EX-5.1
Published on October 5, 2016
Exhibit 5.1
[Letterhead of Goodwin Procter LLP]
October 5, 2016
AvalonBay Communities, Inc.
Ballston Tower
671 N. Glebe Road, Suite 800
Arlington, VA 22203
Re: Legality of Securities to be Registered Under Registration Statement on Form S-3
Ladies and Gentlemen:
We have acted as counsel to you in connection with your filing of a Registration Statement on Form S-3 (File No. 333-202185) (as amended or supplemented, the Registration Statement) filed on February 19, 2015 with the Securities and Exchange Commission (the Commission) pursuant to the Securities Act of 1933, as amended (the Securities Act), relating to the registration of the offer by AvalonBay Communities, Inc., a Maryland corporation (the Company) of an unlimited amount of any combination of securities of the types specified therein. The Registration Statement became effective pursuant to the rules of the Commission upon filing on February 19, 2015. Reference is made to our opinion letter dated February 19, 2015 and included as Exhibit 5.1 to the Registration Statement. We are delivering this supplemental opinion letter in connection with the pricing supplement dated September 26, 2016 (the Pricing Supplement) filed on September 27, 2016 by the Company with the Commission pursuant to Rule 424 under the Securities Act. The Pricing Supplement relates to the offering by the Company of (1) $300,000,000 aggregate principal amount of the Companys 2.90% Notes due October 15, 2026 and (2) $350,000,000 aggregate principal amount of the Companys 3.90% Notes due October 15, 2046 (together, the Notes) covered by the Registration Statement. We understand that the Notes are to be offered and sold in the manner described in the Pricing Supplement.
We have reviewed such documents and made such examination of law as we have deemed appropriate to give the opinions set forth below. We have relied, without independent verification, on certificates of public officials and, as to matters of fact material to the opinions set forth below, on certificates of officers of the Company.
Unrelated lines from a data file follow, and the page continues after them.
(* ===== verification/Context.v ===== *)
(** * Saved user contexts and return authorities

    Models [kernel/boulder/src/process/context.rs]: the register image of a
    suspended Ring 3 process, the checks it must pass before the kernel returns
    through it, and the authority object the return path consumes. *)
From S2P Require Import Prelude.

Definition USER_ADDRESS_MINIMUM : Z := 0x1000.
Definition USER_ADDRESS_LIMIT : Z := 0x0000800000000000.
Definition KERNEL_ADDRESS_MINIMUM : Z := 0xffff800000000000.
Definition INITIAL_USER_FLAGS : Z := Z.lor (Z.shiftl 1 1) (Z.shiftl 1 9).

Definition PAGE_MASK : Z := 0xfff.
Definition PHYSICAL_ADDRESS_MASK : Z := 0x000ffffffffff000.
Definition USER_FLAGS_ALLOWED : Z :=
  fold_left (λ flags bit, Z.lor flags (Z.shiftl 1 bit))
    [0; 1; 2; 4; 6; 7; 8; 9; 10; 11; 16; 18; 21] 0.

Inductive ContextError :=
| InvalidInstructionPointer | InvalidStackPointer | InvalidFlags
| InvalidAddressSpaceRoot | InvalidKernelStackPointer | InvalidDispatchAuthority.

Definition valid_user_address (address : Z) : bool :=
  (USER_ADDRESS_MINIMUM <=? address) && (address <? USER_ADDRESS_LIMIT).

Definition valid_page_table_root (root : Z) : bool :=
  negb (root =? 0) && (Z.land root PAGE_MASK =? 0)
    && (Z.land root (bitnot 64 PHYSICAL_ADDRESS_MASK) =? 0).

Definition valid_kernel_stack_pointer (pointer : Z) : bool :=
  (KERNEL_ADDRESS_MINIMUM <=? pointer) && (Z.land pointer 0xf =? 0).

Module SavedUserContext.

Record t := mk {
  r15 : Z; r14 : Z; r13 : Z; r12 : Z; r11 : Z; r10 : Z; r9 : Z; r8 : Z;
  rbp : Z; rdi : Z; rsi : Z; rdx : Z; rcx : Z; rbx : Z; rax : Z;
  instruction_pointer : Z; flags : Z; stack_pointer : Z;
}.

#[global] Instance t_eq_dec : EqDecision t.
Proof. solve_decision. Defined.

Definition EMPTY : t := mk 0 0 0 0 0 0 0 0 0 0 0 0 0 0 0 0 0 0.

Definition initial (instruction_pointer stack_pointer : Z) : t :=
  mk 0 0 0 0 INITIAL_USER_FLAGS 0 0 0 0 0 0 0 instruction_pointer 0 0
    instruction_pointer INITIAL_USER_FLAGS stack_pointer.

Definition validate (self : t) : result unit ContextError :=
  if negb (valid_user_address (instruction_pointer self)) then Err InvalidInstructionPointer else
  if negb (valid_user_address (stack_pointer self)) then Err InvalidStackPointer else
  if (Z.land (flags self) (Z.shiftl 1 1) =? 0)
     || negb (Z.land (flags self) (bitnot 64 USER_FLAGS_ALLOWED) =? 0)
  then Err InvalidFlags
  else Ok ().

(** [result as u64] of a signed result is its two's complement. *)
Definition set_syscall_result (result : Z) (c : t) : t :=
  mk (r15 c) (r14 c) (r13 c) (r12 c) (r11 c) (r10 c) (r9 c) (r8 c) (rbp c) (rdi c) (rsi c)
    (rdx c) (rcx c) (rbx c) (wrap 64 result) (instruction_pointer c) (flags c) (stack_pointer c).

Definition syscall_arguments (c : t) : list Z := [rdi c; rsi c; rdx c; r10 c; r8 c; r9 c].

Lemma validate_initial ip sp :
  valid_user_address ip = true → valid_user_address sp = true →
  validate (initial ip sp) = Ok ().
Proof. intros Hip Hsp. unfold validate. simpl. by rewrite Hip, Hsp. Qed.

Lemma validate_set_syscall_result r c : validate (set_syscall_result r c) = validate c.
Proof. reflexivity. Qed.

(** What a context that passes the check can and cannot do: the kernel
    returns to the lower half, with the reserved bit set and neither a
    privilege level, nested-task, virtual-8086 or virtual-interrupt bit. *)
Lemma validate_Ok c :
  u64 (flags c) → validate c = Ok () →
  USER_ADDRESS_MINIMUM <= instruction_pointer c < USER_ADDRESS_LIMIT ∧
  USER_ADDRESS_MINIMUM <= stack_pointer c < USER_ADDRESS_LIMIT ∧
  Z.testbit (flags c) 1 = true ∧
  ∀ n, 0 <= n < 64 → Z.testbit (flags c) n = true → Z.testbit USER_FLAGS_ALLOWED n = true.
Proof.
  unfold validate, valid_user_address. intros Hw.
  destruct (_ && _) eqn:Hip; [|done]. cbn [negb].
  destruct ((_ <=? stack_pointer c) && _) eqn:Hsp; [|done]. cbn [negb].
  destruct (_ || _) eqn:Hf; [done|]. intros _.
  apply orb_false_iff in Hf as [Hone%Z.eqb_neq Hmask%negb_false_iff%Z.eqb_eq]. bool_to_prop.
  split; [lia|]. split; [lia|]. split.
  - destruct (Z.testbit (flags c) 1) eqn:Hbit; [done|]. exfalso. apply Hone.
    apply Z.bits_inj'. intros n Hn. rewrite Z.land_spec, Z.bits_0.
    change (Z.shiftl 1 1) with (2 ^ 1). destruct (Z.eq_dec n 1) as [->|]; [by rewrite Hbit|].
    rewrite Z.pow2_bits_false by lia. apply andb_false_r.
  - intros n Hn Hbit. assert (Hz : Z.testbit (Z.land (flags c) (bitnot 64 USER_FLAGS_ALLOWED)) n
      = false) by (rewrite Hmask; apply Z.bits_0).
    rewrite Z.land_spec, testbit_bitnot, testbit_ones, Hbit in Hz by lia.
    destruct (Z.ltb_spec n 64); [|lia]. by destruct (Z.testbit USER_FLAGS_ALLOWED n).
Qed.

End SavedUserContext.

Module DispatchContext.

Record t := mk {
  user : SavedUserContext.t;
  address_space_root : Z;
  kernel_stack_pointer : Z;
}.

#[global] Instance t_eq_dec : EqDecision t.
Proof. solve_decision. Defined.

Definition validate (self : t) : result unit ContextError :=
  match SavedUserContext.validate (user self) with
  | Err error => Err error
  | Ok _ =>
    if negb (valid_page_table_root (address_space_root self)) then Err InvalidAddressSpaceRoot else
    if negb (valid_kernel_stack_pointer (kernel_stack_pointer self))
    then Err InvalidKernelStackPointer
    else Ok ()
  end.

End DispatchContext.

Module AuthorizedUserReturn.

Record t := mk {
  dispatch : DispatchContext.t;
  pid : Z;
  generation : Z;
  scheduler_epoch : Z;
}.

#[global] Instance t_eq_dec : EqDecision t.
Proof. solve_decision. Defined.

Definition EMPTY : t := mk (DispatchContext.mk SavedUserContext.EMPTY 0 0) 0 0 0.

Definition validate (self : t) : result unit ContextError :=
  if (pid self =? 0) || (generation self =? 0) || (scheduler_epoch self =? 0)
  then Err InvalidDispatchAuthority
  else DispatchContext.validate (dispatch self).

End AuthorizedUserReturn.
We refer to (a) the Indenture, dated as of January 16, 1998, between the Company and The Bank of New York Mellon (as successor to State Street Bank and Trust Company) (the Trustee), (b) the First Supplemental Indenture, dated as of January 20, 1998, between the Company and the Trustee, (c) the Second Supplemental Indenture, dated as of July 7, 1998, between the Company and the Trustee, (d) the Amended and Restated Third Supplemental Indenture, dated as of July 10, 2000, between the Company and the Trustee, (e) the Fourth Supplemental Indenture, dated as
of September 18, 2006, between the Company and the Trustee and (f) the Fifth Supplemental Indenture, dated as of November 21, 2014 collectively as the Indenture.
The opinion expressed below is limited to the law of New York and the Maryland General Corporation Law.
Based on the foregoing, and subject to the additional qualifications set forth below, we are of the opinion that, upon the execution, authentication and issuance of the Notes in accordance with the terms of the Indenture, the Notes will be valid and binding obligations of the Company, enforceable against the Company in accordance with their terms.
The opinion expressed above is subject to bankruptcy, insolvency, fraudulent transfer, reorganization, moratorium and other similar laws of general application affecting the rights and remedies of creditors and to general principles of equity. We express no opinion as to the validity, binding effect or enforceability of provisions in the Notes or the Indenture relating to the choice of forum for resolving disputes.
This opinion letter and the opinion it contains shall be interpreted in accordance with the Legal Opinion Principles issued by the Committee on Legal Opinions of the American Bar Associations Business Law Section as published in 53 Business Lawyer 831 (May 1998).
We hereby consent to the inclusion of this opinion as Exhibit 5.1 to the Registration Statement and to the references to our firm under the caption Legal Matters in the Registration Statement. In giving our consent, we do not admit that we are in the category of persons whose consent is required under Section 7 of the Securities Act or the rules and regulations thereunder.